Task requirements ▸ Go through the following data and transcribe exactly the stretch of lines from the one holding "PipeDriverImpl.rd_sink := PipeDriverImpl.rd_sink" to the one holding "[Atoi] is [strconv.Atoi], which", both included.

=-=-=-=-=

(** Six rounds, 100 ms apart, of a driver whose pipes never become
    Ready. *)
Definition cold_rounds : list PipeDriverImpl.Round :=
  map (fun k => round_at (k * 100 * Millisecond) ready_pipe Pipe.time_After)
      [0; 1; 2; 3; 4; 5].

(** A driver with one Ready pipe. *)
Definition warm_driver : PipeDriverImpl.PipeDriverImpl :=
  PipeDriverImpl.pipeReady sample_driver primary_ptr.

(** Two rounds: the pipe is found draining, then ready and answering. *)
Definition retry_rounds : list PipeDriverImpl.Round :=
  [ round_at 0 (Pipe.setWriteReady ready_pipe false) Pipe.time_After;
    round_at 0 ready_pipe (Pipe.recv_responseChan sample_resp) ].

(** ** Runs of several operations *)

(** A call on the cache of a pipe, and the cache after a sequence of
    calls. *)
Inductive cache_op : Type :=
| op_add (msg : Msg)
| op_getAndRemove (id : Z).

Definition run_op (st : nat * SenderCache.SenderCache) (op : cache_op)
    : nat * SenderCache.SenderCache :=
  match op with
  | op_add msg =>
      let a := SenderCache.add (fst st) (snd st) msg in
      (SenderCache.add_heap a, SenderCache.add_cache a)
  | op_getAndRemove id => (fst st, fst (SenderCache.getAndRemove (snd st) id))
  end.

Definition run_ops (st : nat * SenderCache.SenderCache) (ops : list cache_op)
    : nat * SenderCache.SenderCache :=
  fold_left run_op ops st.

(** The pipe-local IDs that consecutive calls of [add] hand out. *)
Fixpoint add_ids (heap : nat) (c : SenderCache.SenderCache) (msgs : list Msg) : list Z :=
  match msgs with
  | [] => []
  | msg :: msgs' =>
      let a := SenderCache.add heap c msg in
      Id (SenderCache.add_msg a)
        :: add_ids (SenderCache.add_heap a) (SenderCache.add_cache a) msgs'
  end.

(** No two Senders of the cache share an error channel. *)
Definition errChans_distinct (c : SenderCache.SenderCache) : Prop :=
  forall k1 k2 s1 s2,
    SenderCache.cache c !! k1 = Some s1 -> SenderCache.cache c !! k2 = Some s2 ->
    errChan s1 = errChan s2 -> k1 = k2.

(** The error channels on which a trace of a pipe sends. *)
Definition errChan_sends (tr : list Pipe.Effect) : list chan :=
  omap (fun e => match e with Pipe.Send_errChan c _ => Some c | _ => None end) tr.

(** The messages that a trace of a pipe writes to the connection. *)
Definition written (tr : list Pipe.Effect) : list Msg :=
  omap (fun e => match e with Pipe.Conn_WriteMsg m => Some m | _ => None end) tr.

(** Consecutive turns of the [for] of [writeLoop] in which the arm
    [case req := <-p.writeChan] fires, with the outcomes [os] of the
    connection, while no other goroutine touches the pipe.  The run stops
    when nothing is on offer or when the loop returns; the boolean tells
    whether the loop is still running. *)
Fixpoint writeLoop_turns (p : Pipe.Pipe) (os : list Pipe.WriteOutcome)
    : Pipe.Pipe * list Pipe.Effect * bool :=
  match os with
  | [] => (p, [], true)
  | o :: os' =>
      match Pipe.writeLoop_recv p o with
      | None => (p, [], true)
      | Some (p1, tr, false) => (p1, tr, false)
      | Some (p1, tr, true) =>
          let '(p2, tr2, running) := writeLoop_turns p1 os' in
          (p2, tr ++ tr2, running)
      end
  end.

(** The responses that a trace of the driver writes to the sink. *)
Definition sink_writes (tr : list PipeDriverImpl.Effect) : list Msg :=
  omap (fun e => match e with PipeDriverImpl.Writer_WriteMsg m => Some m | _ => None end) tr.


(** What the writer and the reader do to a pipe when the writer takes
    the message on offer and writes it, and the reader then reads the
    response [resp]. *)
Definition served (resp : Msg) (q : Pipe.Pipe) : Pipe.Pipe :=
  fst (Pipe.readLoop_recv (fst (fst (writeLoop_turns q [Pipe.write_ok]))) resp).

(** A round that differs from [rd] in the clock only. *)
Definition at_clock (rd : PipeDriverImpl.Round) (now : Z) : PipeDriverImpl.Round :=
  {| PipeDriverImpl.rd_callbacks := PipeDriverImpl.rd_callbacks rd;
     PipeDriverImpl.rd_now := now;
     PipeDriverImpl.rd_pipe := PipeDriverImpl.rd_pipe rd;
     PipeDriverImpl.rd_others := PipeDriverImpl.rd_others rd;
     PipeDriverImpl.rd_arm := PipeDriverImpl.rd_arm rd;
     PipeDriverImpl.rd_sink := PipeDriverImpl.rd_sink rd |}.

(** ** The plugin setup *)

(** [strings.Split(s, sep)] for a separator of one byte: the pieces of [s]
    between the occurrences of [sep]; one empty piece for the empty
    string. *)
Fixpoint strings_Split (s : string) (sep : Ascii.ascii) : list string :=
  match s with
  | EmptyString => [EmptyString]
  | String c s' =>
      if Ascii.eqb c sep then EmptyString :: strings_Split s' sep
      else match strings_Split s' sep with
           | [] => [String c EmptyString]
           | piece :: pieces => String c piece :: pieces
           end
  end.

(** [func convertUpstreams(upstreams []string) (cfgs []ConnConfig, err error)].
    [Atoi] is [strconv.Atoi], which returns the integer or an error; [cfgs]
    is the named result as the turns of the loop before have left it. *)
Fixpoint convertUpstreams_from (Atoi : string -> Z + error)
    (cfgs : list ConnConfig) (upstreams : list string)
    : list ConnConfig * option error :=
  match upstreams with
  | [] => (cfgs, None)
  | upstream :: upstreams' =>
      let parts := strings_Split upstream ":"%char in
      if bool_decide (length parts = 0%nat) || bool_decide (2 < length parts)%nat then
        ([], Some (errorsNew "upstream parsing failed"))
      else
        match parts with
        | [] => ([], Some (errorsNew "upstream parsing failed"))
        | host :: rest =>
            match rest with
            | [portText] =>
                match Atoi portText with
                | inl port =>
                    convertUpstreams_from Atoi
                      (cfgs ++ [ {| Hostname := host; Port := port |} ]) upstreams'
                | inr err => ([], Some err)
                end
            | _ =>
                convertUpstreams_from Atoi
                  (cfgs ++ [ {| Hostname := host; Port := 53 |} ]) upstreams'
            end
        end
  end.

Definition convertUpstreams (Atoi : string -> Z + error) (upstreams : list string)
    : list ConnConfig * option error :=
  convertUpstreams_from Atoi [] upstreams.

(** The number of occurrences of a byte in a string. *)
Fixpoint occurrences (sep : Ascii.ascii) (s : string) : nat :=
  match s with
  | EmptyString => 0%nat
  | String c s' => ((if Ascii.eqb c sep then 1 else 0) + occurrences sep s')%nat
  end.

(** The upstream texts that [convertUpstreams] accepts, with the
    endpoint that each stands for: a host without colon, with port 53, or
    a host and a port text without colon, joined by one colon, where
    [Atoi] reads the port. *)
Definition parses_to (Atoi : string -> Z + error) (upstream : string)
    (cfg : ConnConfig) : Prop :=
  occurrences ":" (Hostname cfg) = 0%nat /\
  ((upstream = Hostname cfg /\ Port cfg = 53) \/
   (exists t, upstream = String.append (Hostname cfg) (String ":" t) /\
              occurrences ":" t = 0%nat /\
              Atoi t = inl (Port cfg))).

(** A stand-in for [strconv.Atoi] that reads the one text 5353. *)
Definition sample_Atoi (s : string) : Z + error :=
  if decide (s = "5353"%string) then inl 5353 else inr (external 0).

(** * Properties *)

(** ** The correlation cache *)

Section CacheFacts.

Import SenderCache.

Lemma uint16_wrap_range (z : Z) : is_uint16 (uint16_wrap z).
Proof. unfold is_uint16, uint16_wrap, uint16_modulus. apply Z.mod_pos_bound. lia. Qed.

Lemma uint16_wrap_small (z : Z) : is_uint16 z -> uint16_wrap z = z.
Proof. unfold is_uint16, uint16_wrap, uint16_modulus. intros H. apply Z.mod_small. lia. Qed.

Lemma getAndRemove_result (c : SenderCache) (id : Z) :
  snd (getAndRemove c id) = cache c !! id.
Proof. unfold getAndRemove. destruct (cache c !! id); reflexivity. Qed.

Lemma getAndRemove_cache (c : SenderCache) (id : Z) :
  cache (fst (getAndRemove c id)) = delete id (cache c).
Proof.
  unfold getAndRemove. destruct (cache c !! id) eqn:E; simpl; [reflexivity|].
  symmetry. apply delete_id. exact E.
Qed.

Lemma getAndRemove_msgIDGen (c : SenderCache) (id : Z) :
  msgIDGen (fst (getAndRemove c id)) = msgIDGen c.
Proof. unfold getAndRemove. destruct (cache c !! id); reflexivity. Qed.

Lemma getAndRemove_absent (c : SenderCache) (id : Z) :
  cache c !! id = None -> getAndRemove c id = (c, None).
Proof. intros E. unfold getAndRemove. rewrite E. reflexivity. Qed.

Lemma empty_cache_wf (heap : nat) : cache_wf heap empty_cache.
Proof.
  split; simpl; intros *; rewrite lookup_empty; discriminate.
Qed.

Lemma getAndRemove_wf (heap : nat) (c : SenderCache) (id : Z) :
  cache_wf heap c -> cache_wf heap (fst (getAndRemove c id)).
Proof.
  intros [Hlt Hinj]. split; rewrite getAndRemove_cache.
  - intros k s Hk. apply lookup_delete_Some in Hk as [_ Hk]. eauto.
  - intros k1 k2 s H1 H2.
    apply lookup_delete_Some in H1 as [_ H1].
    apply lookup_delete_Some in H2 as [_ H2]. eauto.
Qed.

Lemma add_sender_fresh (heap : nat) (c : SenderCache) (msg : Msg) (k : Z) (s : Sender) :
  cache_wf heap c -> cache c !! k = Some s -> s <> add_sender (add heap c msg).
Proof.
  intros [Hlt _] Hk ->. apply Hlt in Hk. simpl in Hk. lia.
Qed.

Lemma add_wf (heap : nat) (c : SenderCache) (msg : Msg) :
  cache_wf heap c ->
  cache_wf (add_heap (add heap c msg)) (add_cache (add heap c msg)).
Proof.
  intros Hwf. pose proof Hwf as [Hlt Hinj]. split; simpl.
  - intros k s Hk. apply lookup_insert_Some in Hk as [[_ <-]|[_ Hk]]; simpl.
    + lia.
    + apply Hlt in Hk. lia.
  - intros k1 k2 s H1 H2.
    apply lookup_insert_Some in H1 as [[E1 <-]|[N1 H1]];
      apply lookup_insert_Some in H2 as [[E2 H2]|[N2 H2]].
    + congruence.
    + exfalso. eapply (add_sender_fresh heap c msg); eauto.
    + exfalso. eapply (add_sender_fresh heap c msg); eauto.
    + eauto.
Qed.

=-=-=-=-=

Task output ▸
     PipeDriverImpl.rd_sink := PipeDriverImpl.rd_sink rd |}.

(** ** The plugin setup *)

(** [strings.Split(s, sep)] for a separator of one byte: the pieces of [s]
    between the occurrences of [sep]; one empty piece for the empty
    string. *)
Fixpoint strings_Split (s : string) (sep : Ascii.ascii) : list string :=
  match s with
  | EmptyString => [EmptyString]
  | String c s' =>
      if Ascii.eqb c sep then EmptyString :: strings_Split s' sep
      else match strings_Split s' sep with
           | [] => [String c EmptyString]
           | piece :: pieces => String c piece :: pieces
           end
  end.

(** [func convertUpstreams(upstreams []string) (cfgs []ConnConfig, err error)].
    [Atoi] is [strconv.Atoi], which returns the integer or an error; [cfgs]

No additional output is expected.